**ACTION ITEM**
Which lines of the entries below run from the one holding "multi-server system is" to the one holding "Definition LTCKPT_SHUTTER_BOARD_IPC_END : Z", inclusive? Set down exactly those lines and no others.

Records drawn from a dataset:
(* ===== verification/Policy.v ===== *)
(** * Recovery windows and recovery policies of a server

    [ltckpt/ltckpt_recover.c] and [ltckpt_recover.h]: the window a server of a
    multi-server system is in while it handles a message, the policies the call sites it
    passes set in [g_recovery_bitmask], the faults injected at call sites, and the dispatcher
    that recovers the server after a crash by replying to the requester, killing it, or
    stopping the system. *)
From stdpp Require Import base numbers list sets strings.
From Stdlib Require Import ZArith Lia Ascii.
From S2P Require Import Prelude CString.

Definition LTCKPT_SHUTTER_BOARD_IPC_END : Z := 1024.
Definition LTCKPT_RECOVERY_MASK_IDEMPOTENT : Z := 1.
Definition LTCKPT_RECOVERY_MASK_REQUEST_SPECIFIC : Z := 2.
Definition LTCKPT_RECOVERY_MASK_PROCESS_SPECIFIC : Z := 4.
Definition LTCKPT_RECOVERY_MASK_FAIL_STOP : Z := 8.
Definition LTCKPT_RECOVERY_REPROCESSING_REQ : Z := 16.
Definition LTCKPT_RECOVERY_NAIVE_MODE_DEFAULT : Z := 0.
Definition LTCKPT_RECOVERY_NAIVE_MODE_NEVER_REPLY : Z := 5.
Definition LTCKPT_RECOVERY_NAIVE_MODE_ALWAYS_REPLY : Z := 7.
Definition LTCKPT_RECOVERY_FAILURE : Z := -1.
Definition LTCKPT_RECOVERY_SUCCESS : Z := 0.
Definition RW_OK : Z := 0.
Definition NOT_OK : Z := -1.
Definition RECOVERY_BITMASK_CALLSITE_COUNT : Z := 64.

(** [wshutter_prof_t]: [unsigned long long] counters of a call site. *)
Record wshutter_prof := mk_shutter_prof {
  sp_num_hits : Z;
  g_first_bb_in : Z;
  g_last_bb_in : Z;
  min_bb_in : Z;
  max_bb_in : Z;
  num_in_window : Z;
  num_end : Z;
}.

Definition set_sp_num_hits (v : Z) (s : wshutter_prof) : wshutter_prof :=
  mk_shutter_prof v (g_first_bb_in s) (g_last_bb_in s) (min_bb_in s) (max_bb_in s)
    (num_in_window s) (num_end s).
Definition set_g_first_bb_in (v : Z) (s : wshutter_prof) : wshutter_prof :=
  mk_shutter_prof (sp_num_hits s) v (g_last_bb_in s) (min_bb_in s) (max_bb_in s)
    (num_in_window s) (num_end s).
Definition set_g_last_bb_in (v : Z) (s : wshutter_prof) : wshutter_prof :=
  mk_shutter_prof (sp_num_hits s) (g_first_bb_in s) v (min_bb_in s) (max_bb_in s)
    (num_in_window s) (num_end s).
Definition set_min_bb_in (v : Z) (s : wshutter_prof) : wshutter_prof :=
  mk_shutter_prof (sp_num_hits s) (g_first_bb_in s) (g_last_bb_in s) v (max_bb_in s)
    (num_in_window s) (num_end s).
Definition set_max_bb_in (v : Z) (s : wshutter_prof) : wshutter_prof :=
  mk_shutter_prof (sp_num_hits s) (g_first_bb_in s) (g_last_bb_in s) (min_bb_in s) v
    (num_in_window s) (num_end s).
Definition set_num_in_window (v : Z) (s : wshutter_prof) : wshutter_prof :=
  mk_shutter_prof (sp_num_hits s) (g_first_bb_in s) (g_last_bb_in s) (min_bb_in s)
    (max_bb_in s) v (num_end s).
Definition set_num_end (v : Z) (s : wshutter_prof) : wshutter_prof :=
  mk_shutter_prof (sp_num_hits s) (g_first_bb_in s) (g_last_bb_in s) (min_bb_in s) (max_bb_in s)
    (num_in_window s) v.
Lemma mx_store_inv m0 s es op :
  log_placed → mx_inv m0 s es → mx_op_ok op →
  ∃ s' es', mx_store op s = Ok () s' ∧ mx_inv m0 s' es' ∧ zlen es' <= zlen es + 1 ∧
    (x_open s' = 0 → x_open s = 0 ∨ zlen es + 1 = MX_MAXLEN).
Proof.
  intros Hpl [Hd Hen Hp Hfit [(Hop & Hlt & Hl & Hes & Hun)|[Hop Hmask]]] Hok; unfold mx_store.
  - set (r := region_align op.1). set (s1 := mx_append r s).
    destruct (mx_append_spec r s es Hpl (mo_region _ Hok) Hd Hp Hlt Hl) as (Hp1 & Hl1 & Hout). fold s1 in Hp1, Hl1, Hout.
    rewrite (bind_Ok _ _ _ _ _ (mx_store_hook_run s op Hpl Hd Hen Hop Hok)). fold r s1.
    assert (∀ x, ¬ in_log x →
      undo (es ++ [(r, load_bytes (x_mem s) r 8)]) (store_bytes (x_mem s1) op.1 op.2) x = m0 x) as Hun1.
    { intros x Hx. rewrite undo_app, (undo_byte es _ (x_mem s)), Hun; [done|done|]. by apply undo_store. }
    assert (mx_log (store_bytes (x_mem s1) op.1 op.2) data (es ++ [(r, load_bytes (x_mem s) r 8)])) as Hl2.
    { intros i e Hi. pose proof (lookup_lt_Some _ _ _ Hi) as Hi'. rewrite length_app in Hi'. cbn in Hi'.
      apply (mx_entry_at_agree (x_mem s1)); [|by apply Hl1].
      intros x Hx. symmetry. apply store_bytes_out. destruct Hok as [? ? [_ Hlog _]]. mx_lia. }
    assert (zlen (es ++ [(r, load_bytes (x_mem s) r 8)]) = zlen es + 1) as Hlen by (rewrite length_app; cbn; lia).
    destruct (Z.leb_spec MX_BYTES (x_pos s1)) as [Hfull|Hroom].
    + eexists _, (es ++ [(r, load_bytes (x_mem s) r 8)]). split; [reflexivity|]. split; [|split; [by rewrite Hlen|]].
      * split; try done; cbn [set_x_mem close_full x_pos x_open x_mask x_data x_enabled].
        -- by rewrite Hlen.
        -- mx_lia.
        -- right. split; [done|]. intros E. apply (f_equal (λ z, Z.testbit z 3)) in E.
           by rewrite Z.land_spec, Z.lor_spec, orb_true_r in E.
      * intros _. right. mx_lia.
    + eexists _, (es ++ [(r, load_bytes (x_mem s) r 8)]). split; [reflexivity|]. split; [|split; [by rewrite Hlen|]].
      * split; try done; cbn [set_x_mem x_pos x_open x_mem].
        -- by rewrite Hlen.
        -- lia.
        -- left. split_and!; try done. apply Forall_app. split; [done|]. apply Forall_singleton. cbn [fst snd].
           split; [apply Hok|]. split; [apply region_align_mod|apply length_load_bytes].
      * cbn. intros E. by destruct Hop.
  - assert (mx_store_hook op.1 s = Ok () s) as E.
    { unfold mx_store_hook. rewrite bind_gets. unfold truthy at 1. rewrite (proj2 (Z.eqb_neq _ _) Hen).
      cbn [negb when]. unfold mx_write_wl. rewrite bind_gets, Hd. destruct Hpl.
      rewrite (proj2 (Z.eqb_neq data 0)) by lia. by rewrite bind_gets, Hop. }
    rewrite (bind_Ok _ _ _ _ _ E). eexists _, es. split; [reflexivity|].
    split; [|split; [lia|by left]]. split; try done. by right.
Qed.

**TASK ANSWER**
    multi-server system is in while it handles a message, the policies the call sites it
    passes set in [g_recovery_bitmask], the faults injected at call sites, and the dispatcher
    that recovers the server after a crash by replying to the requester, killing it, or
    stopping the system. *)
From stdpp Require Import base numbers list sets strings.
From Stdlib Require Import ZArith Lia Ascii.
From S2P Require Import Prelude CString.

Definition LTCKPT_SHUTTER_BOARD_IPC_END : Z := 1024.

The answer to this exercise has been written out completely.